Neurohumoral stimulation of smooth muscle leads to an increased responsiveness of the myofilaments to Ca2+. This review provides a summary of the data that suggest that the signalling from the membrane-bound serpentine receptors to the contractile apparatus leading to the increase in Ca(2+)-sensitivity requires the activation of the Ras-related low molecular mass GTPase Rho. In smooth muscle permeabilized with alpha-toxin or beta-escin, the increase in force elicited by different agonists at fixed [Ca2+] (Ca(2+)-sensitization) can be inhibited by bacterial toxins (EDIN, and exoenzyme C3) which ADP-ribosylate and inactivate Rho proteins. Moreover, the agonist-induced increase in Ca(2+)-sensitivity can be mimicked by constitutively active recombinant Rho proteins. The physiological relevance of this mechanism is suggested by the fact that toxins that are internalized into intact cells (toxin B from C. difficile and a chimeric toxin (DC3B) consisting of C3 and the (non-catalytic) B fragment of diphteria toxin (inhibit the tonic phase of an agonist-induced contraction. Toxin B inhibits contraction without affecting the intracellular Ca(2+)-transient determined with fura-2. However, it inhibits phosphorylation of the regulatory light chains of myosin (MLC).
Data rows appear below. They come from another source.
(* ===== verification/TestUtils.v ===== *)
(** * Helpers of the end-to-end tests

    [test/utils/utils.go]: running a command in the project directory, loading an
    image into the kind cluster, splitting output into lines and uncommenting a
    piece of a file.  What the operating system answers is an argument; a function
    returns the calls that change something, in their order, and its result. *)

From S2P Require Import Prelude GoString GoTime.

Module TestUtils.

Definition newline : ascii := "010"%char.

(** ** What the file uses of [strings] and [bufio] *)

(** [strings.Split(s, c)] for one byte. *)
Fixpoint split_byte (c : ascii) (s : string) : list string :=
  match s with
  | "" => [""%string]
  | String d s' =>
    if Ascii.eqb d c then ""%string :: split_byte c s'
    else match split_byte c s' with l :: ls => String d l :: ls | [] => [str1 d] end
  end.

(** [strings.Join]. *)
Fixpoint Join (l : list string) (sep : string) : string :=
  match l with
  | [] => ""
  | [s] => s
  | s :: l => s +:+ sep +:+ Join l sep
  end.

(** [strings.Index]; [None] for -1. *)
Fixpoint Index (s sub : string) : option nat :=
  if HasPrefix s sub then Some O
  else match s with "" => None | String _ s' => S <$> Index s' sub end.

(** [strings.ReplaceAll] of a text that is not empty; [skip] bytes belong to a
    match that was replaced. *)
Fixpoint replace_from (old new : string) (skip : nat) (s : string) : string :=
  match s, skip with
  | "", _ => ""
  | String _ s', S n => replace_from old new n s'
  | String c s', O =>
    if HasPrefix s old then new +:+ replace_from old new (pred (String.length old)) s'
    else String c (replace_from old new 0 s')
  end.
Definition ReplaceAll (s old new : string) : string := replace_from old new 0 s.

(** A scanner gives up on a token that does not end in its buffer. *)
Definition MaxScanTokenSize : nat := Z.to_nat 65536.

Fixpoint take_while {A} (f : A -> bool) (l : list A) : list A :=
  match l with
  | [] => []
  | x :: l => if f x then x :: take_while f l else []
  end.

(** The lines of a text: a last line is one when it is not empty. *)
Fixpoint drop_last_empty (l : list string) : list string :=
  match l with
  | [] => []
  | [s] => if (s =? "")%string then [] else [s]
  | s :: l => s :: drop_last_empty l
  end.
Definition lines (s : string) : list string := drop_last_empty (split_byte newline s).

Definition dropCR (s : string) : string := TrimSuffix s (str1 "013"%char).

(** The tokens of [bufio.NewScanner(s)] until [Scan] answers false. *)
Definition scan (s : string) : list string :=
  dropCR <$> take_while (fun l => bool_decide (String.length l < MaxScanTokenSize)%nat) (lines s).

(** ** The operating system *)

(** A command, its directory and its environment. *)
Record Cmd := mkCmd { cmd_Args : list string; cmd_Dir : string; cmd_Env : list string }.
Definition Command (name : string) (args : list string) : Cmd := mkCmd (name :: args) "" [].

Inductive OsCall :=
| OsChdir (dir : string)
| OsCombinedOutput (cmd : Cmd)
| OsWriteFile (name content : string).

(** What the functions of [os] and [os/exec] answer. *)
Record System := mkSystem {
  Getwd : string * option GoError;
  Environ : list string;
  LookupEnv : string -> option string;
  CombinedOutput : Cmd -> string * option GoError;
  ReadFile : string -> result string;
  WriteFile : string -> string -> option GoError }.

Section Utils.
Context `{UnicodeTables}.

(** ** utils.go *)

Definition defaultKindBinary : string := "kind".
Definition defaultKindCluster : string := "kind".

Definition GetProjectDir (sys : System) : string * option GoError :=
  match Getwd sys with
  | (wd, Some e) => (wd, Some (ErrWrap "failed to get current working directory: " e ""))
  | (wd, None) => (ReplaceAll wd "/test/e2e" "", None)
  end.

Definition Run (sys : System) (cmd : Cmd) : list OsCall * (string * option GoError) :=
  let dir := fst (GetProjectDir sys) in
  let cmd := mkCmd (cmd_Args cmd) dir (Environ sys ++ ["GO111MODULE=on"%string]) in
  let command := Join (cmd_Args cmd) " " in
  ([OsChdir dir; OsCombinedOutput cmd],
   match CombinedOutput sys cmd with
   | (output, Some e) => (output, Some (ErrWrap (Quote command +:+ " failed with error " +:+ Quote output +:+ ": ") e ""))
   | (output, None) => (output, None)
   end).

Definition LoadImageToKindClusterWithName (sys : System) (name : string) : list OsCall * option GoError :=
  let cluster := default defaultKindCluster (LookupEnv sys "KIND_CLUSTER") in
  let kindOptions := ["load"; "docker-image"; name; "--name"; cluster]%string in
  let kindBinary := default defaultKindBinary (LookupEnv sys "KIND") in
  let '(calls, (_, err)) := Run sys (Command kindBinary kindOptions) in
  (calls, err).

Definition GetNonEmptyLines (output : string) : list string :=
  filter (fun element => element <> ""%string) (split_byte newline output).

(** The writes to [out] cannot fail: it is a [bytes.Buffer]. *)
Definition UncommentCode (sys : System) (filename target prefix : string) : list OsCall * option GoError :=
  match ReadFile sys filename with
  | Err e => ([], Some (ErrWrap ("failed to read file " +:+ Quote filename +:+ ": ") e ""))
  | Ok content =>
    match Index content target with
    | None => ([], Some (ErrNew ("unable to find the code " +:+ Quote target +:+ " to be uncommented")))
    | Some idx =>
      match scan target with
      | [] => ([], None)
      | tokens =>
        let out := take_str idx content +:+ Join ((fun text => TrimPrefix text prefix) <$> tokens) (str1 newline) +:+
                   drop_str (idx + String.length target) content in
        ([OsWriteFile filename out],
         match WriteFile sys filename out with
         | Some e => Some (ErrWrap ("failed to write file " +:+ Quote filename +:+ ": ") e "")
         | None => None
         end)
      end
    end
  end.

(** ** Lines *)

Lemma split_nonempty c s : split_byte c s <> [].
Proof. destruct s as [|d s]; cbn; [done|]. destruct (Ascii.eqb d c); [done|]. by destruct (split_byte c s). Qed.

(** Splitting and joining are inverse. *)
Lemma split_join c s : Join (split_byte c s) (str1 c) = s.
Proof.
  induction s as [|d s IH]; [done|]. cbn [split_byte]. pose proof (split_nonempty c s) as Hn.
  destruct (Ascii.eqb_spec d c) as [->|Hd].
  - destruct (split_byte c s) as [|l ls] eqn:Hs; [done|]. cbn [Join] in *. rewrite IH. done.
  - destruct (split_byte c s) as [|l [|l' ls]] eqn:Hs; [done|..]; cbn [Join] in *; by rewrite <- IH.
Qed.

Lemma join_split c l : l <> [] -> Forall (fun s => ContainsByte s c = false) l -> split_byte c (Join l (str1 c)) = l.
Proof.
  assert (Hone : forall s rest, ContainsByte s c = false -> split_byte c (s +:+ str1 c +:+ rest) = s :: split_byte c rest).
  { induction s as [|d s IH]; intros rest Hc.
    - change (split_byte c (String c rest) = ""%string :: split_byte c rest). cbn [split_byte]. by rewrite (proj2 (Ascii.eqb_eq c c)).

    - rewrite contains_cons in Hc. apply orb_false_iff in Hc as [Hd Hc]. rewrite append_cons. cbn [split_byte].
      rewrite Hd, IH by done. done. }
  assert (Hlast : forall s, ContainsByte s c = false -> split_byte c s = [s]).
  { induction s as [|d s IH]; intros Hc; [done|]. rewrite contains_cons in Hc. apply orb_false_iff in Hc as [Hd Hc].
    cbn [split_byte]. by rewrite Hd, IH. }
  induction l as [|s l IH]; [done|]. intros _ [Hs Hl]%Forall_cons. destruct l as [|s' l]; [by apply Hlast|].
  cbn [Join]. rewrite Hone by done. f_equal. by apply IH.
Qed.

(** The lines of a command's output that are not empty, in their order. *)
Theorem GetNonEmptyLines_exact l :
  Forall (fun s => ContainsByte s newline = false) l ->
  GetNonEmptyLines (Join l (str1 newline)) = filter (fun s => s <> ""%string) l.
Proof. intros Hl. unfold GetNonEmptyLines. destruct l as [|s l]; [done|]. by rewrite join_split. Qed.

(** ** The uncommented file *)

Lemma Index_spec s sub :
  match Index s sub with
  | Some i => s = take_str i s +:+ sub +:+ drop_str (i + String.length sub) s /\
              forall a b, s = a +:+ sub +:+ b -> (i <= String.length a)%nat
  | None => forall a b, s <> a +:+ sub +:+ b
  end.
Proof.
  induction s as [|c s IH]; cbn [Index].
  - unfold HasPrefix. destruct (CutPrefix sub "") as [r|] eqn:Hc; cbn [is_Some_dec].
    + apply CutPrefix_Some in Hc. destruct sub; [|done]. split; [done|]. intros; lia.
    + intros a b Hs. destruct a; [|done]. destruct sub; [by destruct b|done].
  - unfold HasPrefix. destruct (CutPrefix sub (String c s)) as [r|] eqn:Hc.
    + apply CutPrefix_Some in Hc. cbn [take_str Nat.add]. split; [|intros; lia]. rewrite Hc at 1. by rewrite Hc, drop_str_app.
    + destruct (Index s sub) as [i|]; cbn [fmap option_fmap option_map take_str drop_str Nat.add].
      * destruct IH as [IH Hf]. split; [rewrite append_cons; by f_equal|]. intros [|d a] b Hs.
        { change (String c s = sub +:+ b) in Hs. by rewrite Hs, CutPrefix_app in Hc. }
        injection Hs as -> Hs. apply Hf in Hs. cbn. lia.
      * intros [|d a] b Hs; [|injection Hs as -> Hs; by eapply IH].
        change (String c s = sub +:+ b) in Hs. by rewrite Hs, CutPrefix_app in Hc.
Qed.

Lemma take_while_all {A} (f : A -> bool) l : Forall (fun x => f x = true) l -> take_while f l = l.
Proof. induction 1 as [|x l Hx _ IH]; [done|]. cbn. by rewrite Hx, IH. Qed.

Lemma take_while_split {A} (f : A -> bool) l rest :
  Forall (fun x => f x = true) l -> match rest with x :: _ => f x = false | [] => True end -> take_while f (l ++ rest) = l.
Proof.
  intros Hl Hr. induction Hl as [|x l Hx _ IH]; cbn; [destruct rest as [|y rest]; cbn; by rewrite ?Hr|]. by rewrite Hx, IH.
Qed.

Lemma drop_last_kept l : last l <> Some ""%string -> drop_last_empty l = l.
Proof.
  induction l as [|s [|s' l] IH]; [done| |]; intros Hl.
  - cbn in *. by destruct (String.eqb_spec s "") as [->|].
  - cbn [drop_last_empty] in *. f_equal. by apply IH.
Qed.

(** A line that a scanner delivers, as it is. *)
Definition short (l : string) : bool := bool_decide (String.length l < MaxScanTokenSize)%nat.

Lemma scan_lines l rest :
  l <> [] -> Forall (fun s => ContainsByte s newline = false) (l ++ rest) -> last (l ++ rest) <> Some ""%string ->
  Forall (fun s => short s = true /\ dropCR s = s) l -> match rest with x :: _ => short x = false | [] => True end ->
  scan (Join (l ++ rest) (str1 newline)) = l.
Proof.
  intros Hn Hb Hlast Hl Hr. unfold scan, lines. rewrite join_split; [|by destruct l|done]. rewrite drop_last_kept by done.
  fold short. rewrite take_while_split; [|eapply Forall_impl; [exact Hl|]; by intros ? [? _]|done].
  clear -Hl. induction Hl as [|s l [_ Hs] _ IH]; [done|]. cbn. by rewrite Hs, IH.
Qed.

(** Uncommenting, exactly.  For a target whose lines do not end in a carriage return
    and whose last line is not empty, the first occurrence of the target in the file is
    replaced by its lines without their prefixes; the bytes around it stay.  When a
    line of the target has 65536 bytes or more, that line and all after it are
    dropped from the file, and no error is reported. *)
Theorem UncommentCode_exact sys filename before after l rest prefix :
  let target := Join (l ++ rest) (str1 newline) in
  ReadFile sys filename = Ok (before +:+ target +:+ after) ->
  (forall a b, before +:+ target +:+ after = a +:+ target +:+ b -> (String.length before <= String.length a)%nat) ->
  l <> [] -> Forall (fun s => ContainsByte s newline = false) (l ++ rest) -> last (l ++ rest) <> Some ""%string ->
  Forall (fun s => short s = true /\ dropCR s = s) l -> match rest with x :: _ => short x = false | [] => True end ->
  let written := before +:+ Join ((fun s => TrimPrefix s prefix) <$> l) (str1 newline) +:+ after in
  exists err, UncommentCode sys filename target prefix = ([OsWriteFile filename written], err) /\
    (err = None <-> WriteFile sys filename written = None).
Proof.
  cbn zeta. set (target := Join (l ++ rest) (str1 newline)). intros Hread Hfirst Hn Hb Hlast Hl Hr. unfold UncommentCode. rewrite Hread.
  pose proof (Index_spec (before +:+ target +:+ after) target) as Hi. destruct (Index _ target) as [i|]; [|by destruct (Hi before after)].
  destruct Hi as [Hs Hf]. specialize (Hf before after eq_refl). apply Hfirst in Hs as Hge. pose proof (length_take_str i (before +:+ target +:+ after)).
  assert (i = String.length before) as -> by lia. assert (Hscan : scan target = l) by (by apply scan_lines). rewrite Hscan.
  destruct l as [|s l]; [done|]. set (tokens := s :: l) in *. rewrite take_str_app.
  assert (Hd : drop_str (String.length before + String.length target) (before +:+ target +:+ after) = after).
  { rewrite <- length_append, <- append_assoc. apply drop_str_app. }
  rewrite Hd. eexists. split; [reflexivity|]. by destruct (WriteFile _ _ _).
Qed.

End Utils.

(** ** Samples *)

Definition sample_target : string := Join ["#- one"; "#- two"]%string (str1 newline).
Definition sample_system : System :=
  mkSystem ("/src/openconveyor/test/e2e"%string, None) ["PATH=/bin"%string] (fun _ => None) (fun _ => (""%string, None))
    (fun _ => Ok ("a:" +:+ sample_target +:+ "!")) (fun _ _ => None).

Example load_image :
  LoadImageToKindClusterWithName (H := plain_tables) sample_system "img:1" =
  ([OsChdir "/src/openconveyor";
    OsCombinedOutput (mkCmd ["kind"; "load"; "docker-image"; "img:1"; "--name"; "kind"] "/src/openconveyor" ["PATH=/bin"; "GO111MODULE=on"])]%string, None).
Proof. vm_compute. reflexivity. Qed.

Lemma UncommentCode_exact_witness :
  exists err, UncommentCode (H := plain_tables) sample_system "f" sample_target "#" =
    ([OsWriteFile "f" ("a:" +:+ Join ["- one"; "- two"]%string (str1 newline) +:+ "!")], err) /\ err = None.
Proof.
  destruct (UncommentCode_exact (H := plain_tables) sample_system "f" "a:" "!" ["#- one"; "#- two"]%string [] "#") as (err & He & Hn).
  - reflexivity.
  - intros [|c [|d a]] b Hab; [discriminate Hab|discriminate Hab|cbn; lia].
  - discriminate.
  - repeat constructor.
  - discriminate.
  - repeat constructor; vm_compute; reflexivity.
  - exact I.
  - exists err. split; [exact He|by apply Hn].
Defined.

End TestUtils.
Rho has been suggested to activate a Rho-associated kinase which in turn phosphorylates the myosin binding subunit of the myosin light chain phosphatase. This would lead to an increase in phosphorylation of MLC and hence of force at constant Ca2+. The Ca(2+)-sensitizing effect of agonists is also inhibited by tyrosine kinase inhibitors. This suggests the possibility that in smooth muscle, like in non-muscle cells, there is a cross-talk between Rho and tyrosine kinases.